HM Treasury and Jane Ellison MP
Finance Bill 2017 continues the governments crackdown on tax avoidance, helps tackle childhood obesity, and improves the fairness of the tax system while modernising it for the digital age.
The bill will help tackle childhood obesity, by introducing the soft drinks industry levy originally announced at Budget 2016, to encourage producers to reduce added sugar in their drinks.
Spring Budget 2017 also confirmed that the Department for Education will be funded with the full 1 billion originally expected from the soft drinks industry levy this Parliament to give children a better and healthier future, including investment in school sports and healthy living programmes.
Since 2010, HMRC has secured around 140 billion in additional tax revenue as a result of tackling avoidance, evasion and non-compliance helping the UK to achieve one of the lowest tax gaps in the world. This Finance Bill will continue this robust action with measures which will raise over 1 billion by 2021/22, including:
- introducing a new penalty for those who enable the use of tax avoidance schemes that are later defeated by HMRC (announced at Autumn Statement 2016)

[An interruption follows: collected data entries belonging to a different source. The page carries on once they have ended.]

(** * Sustainity dashboard: the tabular data pipeline

    A shallow embedding of the data transformations of the dashboard
    ([components/ChartView.tsx], [components/DataTable.tsx],
    [pages/index.tsx]): record sanitisation, the numeric chart summary, the
    table filter and sort, and the CSV export handler.

    The components are written against ECMAScript built-ins ([String],
    [Number], [typeof], [JSON.stringify], [String.prototype.toLowerCase],
    [String.prototype.includes], [Array.prototype.sort]).  Module [Js]
    models the fragment of the language they rely on; the later modules
    follow the components line by line. *)

From Stdlib Require Import List NArith ZArith Bool Ascii String Floats Lia.
From Stdlib Require Import DecimalString DecimalPos DecimalN Permutation Sorted.
Import ListNotations.

Set Implicit Arguments.

(* ===================================================================== *)
(** * The ECMAScript fragment *)
(* ===================================================================== *)

Module Js.

Local Open Scope N_scope.

(** ** Strings

    A string value is a finite sequence of UTF-16 code units. *)

Definition JsString := list N.

(** [str] reads an ASCII literal as a string value. *)
Definition str (s : string) : JsString :=
  map N_of_ascii (list_ascii_of_string s).

Fixpoint jsstr_eqb (a b : JsString) : bool :=
  match a, b with
  | [], [] => true
  | x :: a', y :: b' => (x =? y) && jsstr_eqb a' b'
  | _, _ => false
  end.

Definition in_range (lo hi c : N) : bool := (lo <=? c) && (c <=? hi).

(** *** [String.prototype.toLowerCase]

    The Unicode default case conversion, over the repertoire U+0000 to
    U+00FF (Basic Latin and Latin-1), U+0370 to U+03FF (Greek and Coptic)
    and U+0400 to U+045F (Cyrillic); code units outside it are left as
    they are.  The one context-sensitive rule of the language-independent
    mapping is modelled: a capital sigma becomes a final sigma when it is
    preceded by a cased letter and not followed by one (case-ignorable
    characters in between are skipped). *)

Definition CAPITAL_SIGMA : N := 0x3A3.
Definition SMALL_SIGMA : N := 0x3C3.
Definition SMALL_FINAL_SIGMA : N := 0x3C2.

(** The simple lower-case mapping of a code unit.  In the Greek and Coptic
    block: the archaic letters U+0370, U+0372, U+0376 and the letters
    U+03D8 to U+03EE at even positions precede their small forms; the
    capitals with tonos U+0386, U+0388 to U+038A, U+038C, U+038E, U+038F
    map to U+03AC to U+03AF and U+03CC to U+03CE; U+0391 to U+03AB (with
    the dialytika forms) map 32 places up; the symbols U+037F, U+03CF,
    U+03F4, U+03F7, U+03F9, U+03FA and U+03FD to U+03FF have their own
    targets; the hook upsilons U+03D2 to U+03D4 have none. *)
Definition lower_unit (c : N) : N :=
  if in_range 0x41 0x5A c then c + 32
  else if in_range 0xC0 0xDE c && negb (c =? 0xD7) then c + 32
  else if (c =? 0x370) || (c =? 0x372) || (c =? 0x376) then c + 1
  else if c =? 0x37F then 0x3F3
  else if c =? 0x386 then 0x3AC
  else if in_range 0x388 0x38A c then c + 37
  else if c =? 0x38C then 0x3CC
  else if in_range 0x38E 0x38F c then c + 63
  else if in_range 0x391 0x3AB c && negb (c =? 0x3A2) then c + 32
  else if c =? 0x3CF then 0x3D7
  else if (c =? 0x3D8) || (c =? 0x3DA) || (c =? 0x3DC) || (c =? 0x3DE)
          || (c =? 0x3E0) || (c =? 0x3E2) || (c =? 0x3E4) || (c =? 0x3E6)
          || (c =? 0x3E8) || (c =? 0x3EA) || (c =? 0x3EC) || (c =? 0x3EE)
       then c + 1
  else if c =? 0x3F4 then 0x3B8
  else if c =? 0x3F7 then 0x3F8
  else if c =? 0x3F9 then 0x3F2
  else if c =? 0x3FA then 0x3FB
  else if in_range 0x3FD 0x3FF c then c - 130
  else if in_range 0x410 0x42F c then c + 32
  else if in_range 0x400 0x40F c then c + 80
  else c.

(** The letters with a case: upper-case, lower-case, or of the other
    lower-case kind (the ordinal indicators, the ypogegrammeni). *)
Definition is_cased (c : N) : bool :=
  in_range 0x41 0x5A c || in_range 0x61 0x7A c
  || (c =? 0xAA) || (c =? 0xB5) || (c =? 0xBA)
  || (in_range 0xC0 0xFF c && negb (c =? 0xD7) && negb (c =? 0xF7))
  || in_range 0x370 0x373 c || in_range 0x376 0x377 c
  || in_range 0x37A 0x37D c || (c =? 0x37F)
  || (c =? 0x386) || in_range 0x388 0x38A c || (c =? 0x38C)
  || in_range 0x38E 0x3A1 c
  || in_range 0x3A3 0x3F5 c
  || in_range 0x3F7 0x3FF c
  || in_range 0x400 0x45F c.

(** Apostrophe, full stop, colon, the spacing accents, the soft hyphen,
    the middle dots, the Greek numeral signs, ypogegrammeni and tonos, the
    combining marks U+0300 to U+036F and the right single quotation
    mark. *)
Definition is_case_ignorable (c : N) : bool :=
  (c =? 0x27) || (c =? 0x2E) || (c =? 0x3A) || (c =? 0x5E) || (c =? 0x60)
  || (c =? 0xA8) || (c =? 0xAD) || (c =? 0xAF) || (c =? 0xB4)
  || (c =? 0xB7) || (c =? 0xB8) || in_range 0x300 0x36F c
  || (c =? 0x374) || (c =? 0x375) || (c =? 0x37A)
  || (c =? 0x384) || (c =? 0x385) || (c =? 0x387)
  || (c =? 0x2019).

(** The first code unit of [s] that is not case-ignorable is cased. *)
Fixpoint cased_next (s : JsString) : bool :=
  match s with
  | [] => false
  | c :: s' => if is_case_ignorable c then cased_next s' else is_cased c
  end.

(** [before] is the text to the left of the sigma, nearest unit first. *)
Definition final_sigma (before after : JsString) : bool :=
  cased_next before && negb (cased_next after).

Fixpoint lower_from (before s : JsString) : JsString :=
  match s with
  | [] => []
  | c :: rest =>
      (if c =? CAPITAL_SIGMA
       then if final_sigma before rest then SMALL_FINAL_SIGMA else SMALL_SIGMA
       else lower_unit c)
      :: lower_from (c :: before) rest
  end.

Definition toLowerCase (s : JsString) : JsString := lower_from [] s.

(** *** [String.prototype.includes] *)

Fixpoint startsWith (s p : JsString) : bool :=
  match p, s with
  | [], _ => true
  | _ :: _, [] => false
  | a :: p', b :: s' => (a =? b) && startsWith s' p'
  end.

Fixpoint includes (s sub : JsString) : bool :=
  startsWith s sub
  || match s with
     | [] => false
     | _ :: s' => includes s' sub
     end.

(** Decimal rendering of a natural number, as in template literals and
    index keys. *)
Definition decimal (n : N) : JsString :=
  str (NilZero.string_of_uint (N.to_uint n)).

(** ** Numbers

    A Number is an IEEE 754 binary64 value. *)

Definition JsNumber := float.

Definition isNaN (x : JsNumber) : bool := PrimFloat.is_nan x.

(** The Number nearest to the rational [n / d] (round to nearest, ties to
    even), negated when [neg]. *)
Definition round_ratio (neg : bool) (n d : positive) : JsNumber :=
  SF2Prim (SFdiv prec emax (S754_finite neg n 0) (S754_finite false d 0)).

Definition pow10 (e : Z) : positive := Z.to_pos (10 ^ e).

(** The Number nearest to [m * 10^e]; magnitudes far outside the binary64
    range are settled without building the power of ten. *)
Definition decimal_to_number (neg : bool) (m : N) (e : Z) : JsNumber :=
  match m with
  | N0 => if neg then (-0)%float else 0%float
  | Npos p =>
      let magnitude := (Z.of_nat (List.length (decimal m)) + e)%Z in
      if (400 <? magnitude)%Z then (if neg then neg_infinity else infinity)
      else if (magnitude <? -400)%Z then (if neg then (-0)%float else 0%float)
      else if (0 <=? e)%Z then round_ratio neg (p * pow10 e)%positive 1
      else round_ratio neg p (pow10 (- e))
  end.

(** *** [Number(string)]: the StringToNumber conversion

    The whole trimmed text must be a numeric literal: a signed decimal
    literal (digits, fraction, exponent, or [Infinity]) or an unsigned
    hexadecimal, octal or binary integer literal.  The empty text is [+0];
    anything else is [NaN]. *)

Definition is_whitespace (c : N) : bool :=
  in_range 0x9 0xD c || (c =? 0x20) || (c =? 0xA0) || (c =? 0x1680)
  || in_range 0x2000 0x200A c || (c =? 0x2028) || (c =? 0x2029)
  || (c =? 0x202F) || (c =? 0x205F) || (c =? 0x3000) || (c =? 0xFEFF).

Fixpoint trim_start (s : JsString) : JsString :=
  match s with
  | [] => []
  | c :: s' => if is_whitespace c then trim_start s' else s
  end.

Definition trim (s : JsString) : JsString :=
  rev (trim_start (rev (trim_start s))).

Definition digit_value (radix c : N) : option N :=
  let v :=
    if in_range 0x30 0x39 c then Some (c - 0x30)
    else if in_range 0x61 0x7A c then Some (c - 0x61 + 10)
    else if in_range 0x41 0x5A c then Some (c - 0x41 + 10)
    else None in
  match v with
  | Some d => if d <? radix then Some d else None
  | None => None
  end.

- deterring those who try to gain an unfair tax advantage by transferring their pension abroad (announced at Spring Budget 2017)
- preventing businesses from attempting to exploit flexibility in the tax code to minimise their tax bill, by converting capital losses into trading losses (announced at Spring Budget 2017)
- preventing the use of disguised remuneration schemes which help people avoid tax (announced at Budget 2016 and Autumn Statement 2016)
Jane Ellison, Financial Secretary to the Treasury, said:
With this Finance Bill we continue to take important steps towards a fair and sustainable tax system, that raises and protects the revenues needed to fund public services and ensures those with the broadest shoulders contribute the most.
The bill also introduces measures to make the tax system fairer and enhance the sustainability of our public finances, by:
- ensuring that large businesses pay the right amount of tax in line with OECD recommendations that prevent them from reducing their taxable profits with excessive interest (announced at Budget 2016);
- ensuring that corporations making substantial profits cannot offset all their tax liability with past losses (announced at Budget 2016);
- ending the permanency of non-dom status (announced at Summer Budget 2015) while encouraging greater investment in the UK through expanding the Business Investment Relief (announced at Autumn Statement 2016)
- reforming the rules around salary sacrifice (announced at Autumn Statement 2016)
Finally, Finance Bill 2017 will help modernise the tax system for the digital age by legislating for Making Tax Digital changes. These reforms will help businesses get their tax right the first time, putting them more in control of their tax affairs. To give smaller business more time to prepare, Spring Budget 2017 announced that businesses with turnover below the VAT registration threshold will have an extra year, until April 2019, before the introduction of digital record-keeping and quarterly updates.